**What is being asked:** From the entries below, report how many lines contain the string "eapply". Only the number is wanted.
#### Data under study ####
(** X22: a tick changes none of the construction parameters ([height],
    [width], [density], [minority_pc], the homophily bounds, [radius],
    [preference]) nor the extent of the grid. *)
Theorem step_keeps_parameters m m' :
  step m = Ok m' →
  height m' = height m ∧ width m' = width m ∧ density m' = density m ∧
  minority_pc m' = minority_pc m ∧ homophily_ub m' = homophily_ub m ∧
  homophily_lb m' = homophily_lb m ∧ radius m' = radius m ∧
  preference m' = preference m ∧
  g_width (grid m') = g_width (grid m) ∧ g_height (grid m') = g_height (grid m).
Proof.
  intros (Hp & Hw & Hh)%step_parameters.
  injection Hp as -> -> -> -> -> -> -> ->. by split_and!.
Qed.

Lemma step_keeps_parameters_witness :
  height Samples.trio_after = height Samples.trio ∧
  width Samples.trio_after = width Samples.trio ∧
  density Samples.trio_after = density Samples.trio ∧
  minority_pc Samples.trio_after = minority_pc Samples.trio ∧
  homophily_ub Samples.trio_after = homophily_ub Samples.trio ∧
  homophily_lb Samples.trio_after = homophily_lb Samples.trio ∧
  radius Samples.trio_after = radius Samples.trio ∧
  preference Samples.trio_after = preference Samples.trio ∧
  g_width (grid Samples.trio_after) = g_width (grid Samples.trio) ∧
  g_height (grid Samples.trio_after) = g_height (grid Samples.trio).
Proof.
  apply (step_keeps_parameters Samples.trio Samples.trio_after).
  vm_compute; reflexivity.
Defined.

(** The model is consistent and all its agents have the type [t]. *)
Lemma agent_step_single_type t uid m :
  consistent m →
  (∀ j b, agents (schedule m) !! j = Some b → type b = t) →
  agent_step uid m ≠ Raise ZeroDivisionError ∧
  ∀ m', agent_step uid m = Ok m' →
        consistent m' ∧
        ∀ j b, agents (schedule m') !! j = Some b → type b = t.
Proof.
  intros Hc Hall. split.
  - destruct (agents (schedule m) !! uid) as [a|] eqn:Ha.
    + destruct (consistent_neighbors _ _ _ Hc Ha) as (p & nbrs & Hp & _ & Hn & Hst).
      apply (agent_step_same_type uid m a p nbrs Ha Hp Hn).
      intros nb (j & Hj)%Hst. rewrite (Hall _ _ Hj). symmetry. by eapply Hall.
    + unfold agent_step. by rewrite Ha.
  - intros m' Hstep. split; [by eapply agent_step_consistent|].
    apply agent_step_store in Hstep
      as (self & self' & Hs & -> & _ & Ht & _).
    intros j b. destruct (decide (uid = j)) as [<-|Hne].
    + rewrite lookup_insert_eq. intros [= <-]. rewrite Ht. by eapply Hall.
    + rewrite lookup_insert_ne by done. apply Hall.
Qed.

Lemma activations_single_type t ids : ∀ m,
  consistent m →
  (∀ j b, agents (schedule m) !! j = Some b → type b = t) →
  for_each activate ids m ≠ Raise ZeroDivisionError.
Proof.
  induction ids as [|i ids IH]; intros m Hc Hall; simpl; [done|].
  unfold activate at 1. destruct (agents (schedule m) !! i) eqn:Hi.
  - destruct (agent_step_single_type t i m Hc Hall) as [Hz Hok].
    destruct (agent_step i m) as [m1|e]; simpl.
    + destruct (Hok m1 eq_refl) as [Hc1 Hall1]. by apply IH.
    + congruence.
  - simpl. by apply IH.
Qed.

(** X23: a population of a single type never divides by zero in the agent
    rule.  When [minority_pc <= 0] or [minority_pc >= 1], so that the
    construction makes agents of one type only, and the nominal capacity
    [density * width * height] is not zero, no tick of any run raises a
    division by zero, whatever the homophily of the agents. *)
Theorem single_type_run h w lb ub pref rad dens minority seed n m0 m :
  (minority <= 0)%Q ∨ (1 <= minority)%Q →
  ¬ (dens * inject_Z w * inject_Z h == 0)%Q →
  init h w lb ub pref rad dens minority seed = Ok m0 →
  ticks n m0 = Ok m →
  step m ≠ Raise ZeroDivisionError.
Proof.
  intros Hmin Hcap Hinit Hticks.
  assert (∃ t, ∀ j b, agents (schedule m0) !! j = Some b → type b = t)
    as [t Hall0].
  { pose proof Hinit as (m1 & H1 & E)%init_Ok.
    destruct Hmin as [Hm | Hm]; [exists 0 | exists 1]; intros j b Hj;
      rewrite E in Hj;
      destruct (populated_types lb ub _
                  (unpopulated h w lb ub pref rad dens minority seed) m1
                  minority j b eq_refl eq_refl H1 Hj)
        as (_ & H0 & H1'); auto. }
  assert (consistent m0 ∧ density m0 = dens ∧ width m0 = w ∧ height m0 = h)
    as (Hc0 & Hd0 & Hw0 & Hh0).
  { apply init_Ok in Hinit as (m1 & H1 & ->). split.
    - eapply populate_cells_consistent; [|exact H1].
      apply unpopulated_consistent.
    - assert (parameters m1 =
              parameters (unpopulated h w lb ub pref rad dens minority seed))
        as Hp.
      { refine (populate_loop
                  (λ m', parameters m' =
                         parameters (unpopulated h w lb ub pref rad dens minority seed))
                  lb ub _ _ _ m1 _ H1); [|done].
        intros m2 p m' _ Hm Hcell.
        by destruct (populate_cell_dims _ _ _ _ _ Hcell) as (_ & _ & ->). }
      unfold parameters in Hp. simpl in Hp.
      injection Hp as Eh Ew Ed _ _ _ _ _ _. simpl. by split_and!. }
  clear Hinit.
  assert (consistent m ∧
          (∀ j b, agents (schedule m) !! j = Some b → type b = t) ∧
          density m = dens ∧ width m = w ∧ height m = h)
    as (Hc & Hall & Hd & Hw & Hh).
  { refine (ticks_invariant
              (λ m', consistent m' ∧
                     (∀ j b, agents (schedule m') !! j = Some b → type b = t) ∧
                     density m' = dens ∧ width m' = w ∧ height m' = h)
              _ n m0 m _ Hticks); [|done].
    intros a b (Ha1 & Ha2 & Ha3 & Ha4 & Ha5) Hstep.
    destruct (step_parameters _ _ Hstep) as (Hp & _ & _).
    injection Hp as Eh Ew Ed _ _ _ _ _.
    split; [by eapply step_keeps_consistent|].
    split; [|split_and!; congruence].
    intros j x Hj. pose proof (step_identity _ _ Hstep j) as Hid.
    rewrite Hj in Hid. destruct (agents (schedule a) !! j) as [y|] eqn:Hy; [|done].
    unfold identity in Hid. simpl in Hid. injection Hid as _ -> _ _.
    by eapply Ha2. }
  unfold step. unfold schedule_step.
  destruct (PyRandom.shuffle _ _) as [ids r].
  assert (consistent (set_random r (set_happy 0 m))) as Hc'
    by (by destruct Hc).
  pose proof (activations_single_type t ids _ Hc' Hall) as Hnz.
  destruct (for_each activate ids _) as [m1|e] eqn:Hf; cbn [bind]; [|congruence].
  pose proof (activations_parameters _ _ _ Hf) as Hp.
  unfold parameters in Hp. simpl in Hp. injection Hp as Eh Ew Ed _ _ _ _ _ _.
  unfold calc_similarity. cbn [set_schedule density width height].
  rewrite Eh, Ew, Ed, Hd, Hw, Hh.
  unfold truediv. destruct (Qeq_bool _ 0) eqn:E.
  { by apply Qeq_bool_eq in E. }
  cbn [bind]. by destruct (_ =? _).
Qed.

Lemma single_type_run_witness :
  step (Samples.or_blank (ticks 2 MoreSamples.majority_only))
    ≠ Raise ZeroDivisionError.
Proof.
  apply (single_type_run 1 3 0 1 0 1 (8 # 10) 0
           (Samples.tape_of [0; 0; 0; 0; Samples.big])
           2 MoreSamples.majority_only).
  - left. vm_compute. discriminate.
  - vm_compute. discriminate.
  - vm_compute; reflexivity.
  - vm_compute; reflexivity.
Defined.

Lemma neighbors_partition self (nbrs : list SchellingAgent) :
  (length (same_type_neighbors self nbrs) +
   length (dissimilar_neighbors self nbrs))%nat = length nbrs.
Proof.
  unfold same_type_neighbors, dissimilar_neighbors.
  rewrite <- length_app.
  apply Permutation_length, (filter_app_complement (λ nb, type nb = type self)).
Qed.

(** X24: the scores of an activation.  [similar] and the number of
    dissimilar neighbours add up to the number of occupied neighbouring
    cells, so [similar] lies between 0 and that number; and with a
    non-negative [preference] and a non-negative homophily the credit
    [accepted_dissimilar] is not negative. *)
Theorem activation_scores uid m m' a p nbrs a' :
  agents (schedule m) !! uid = Some a →
  pos a = Some p →
  iter_neighbors (grid m) (agents (schedule m)) p (radius m) = Ok nbrs →
  agent_step uid m = Ok m' →
  agents (schedule m') !! uid = Some a' →
  similar a' + Z.of_nat (length (dissimilar_neighbors a nbrs))
    = Z.of_nat (length nbrs) ∧
  0 <= similar a' <= Z.of_nat (length nbrs) ∧
  ((0 <= preference m)%Q → (0 <= homophily a)%Q →
   (0 <= accepted_dissimilar a')%Q).
Proof.
  intros Ha Hp Hn (self & p0 & nbrs0 & self1 & Ha0 & Hp0 & Hn0 & Hl & H)%agent_step_Ok Ha'.
  rewrite Ha in Ha0. injection Ha0 as <-.
  rewrite Hp in Hp0. injection Hp0 as <-.
  rewrite Hn in Hn0. injection Hn0 as <-.
  apply neighbors_loop_counts in Hl as [Hs Hacc].
  change (same_type_neighbors (reset a) nbrs)
    with (same_type_neighbors a nbrs) in Hs.
  change (dissimilar_neighbors (reset a) nbrs)
    with (dissimilar_neighbors a nbrs) in Hacc.
  cbn [reset similar accepted_dissimilar homophily set_accepted_dissimilar
       set_similar] in Hs, Hacc.
  assert (accepted_dissimilar a' = accepted_dissimilar self1 ∧
          similar a' = similar self1) as [Ea Es].
  { destruct H as [[_ ->] | [_ Hm]].
    - simpl in Ha'. rewrite lookup_insert_eq in Ha'. by injection Ha' as <-.
    - apply move_to_empty_Ok in Hm as (agent & old & new_pos & r & Hg & _ & _ & ->).
      simpl in Hg. rewrite lookup_insert_eq in Hg. injection Hg as <-.
      simpl in Ha'. rewrite lookup_insert_eq in Ha'. by injection Ha' as <-. }
  rewrite Ea, Es, Hs. pose proof (neighbors_partition a nbrs) as Hpart.
  split_and!; try lia.
  intros Hpref Hh. rewrite Hacc, Qplus_0_l.
  apply Qmult_le_0_compat; [rewrite <- (Zle_Qle 0); lia|].
  apply Qmult_le_0_compat; [done|].
  unfold Qdiv. rewrite Qmult_1_l. by apply Qinv_le_0_compat.
Qed.

Lemma activation_scores_witness :
  similar (Samples.agent_at 2 (Samples.or_blank (agent_step 2 Samples.trio)))
    + Z.of_nat (length (dissimilar_neighbors (Samples.agent_at 2 Samples.trio)
                          [Samples.agent_at 4 Samples.trio]))
    = Z.of_nat (length [Samples.agent_at 4 Samples.trio]) ∧
  0 <= similar (Samples.agent_at 2 (Samples.or_blank (agent_step 2 Samples.trio)))
    <= Z.of_nat (length [Samples.agent_at 4 Samples.trio]) ∧
  ((0 <= preference Samples.trio)%Q →
   (0 <= homophily (Samples.agent_at 2 Samples.trio))%Q →
   (0 <= accepted_dissimilar
           (Samples.agent_at 2 (Samples.or_blank (agent_step 2 Samples.trio))))%Q).
Proof.
  apply (activation_scores 2 Samples.trio
           (Samples.or_blank (agent_step 2 Samples.trio))
           (Samples.agent_at 2 Samples.trio) (0, 0)
           [Samples.agent_at 4 Samples.trio]
           (Samples.agent_at 2 (Samples.or_blank (agent_step 2 Samples.trio))));
    vm_compute; reflexivity.
Defined.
####
**Response to the task:** 6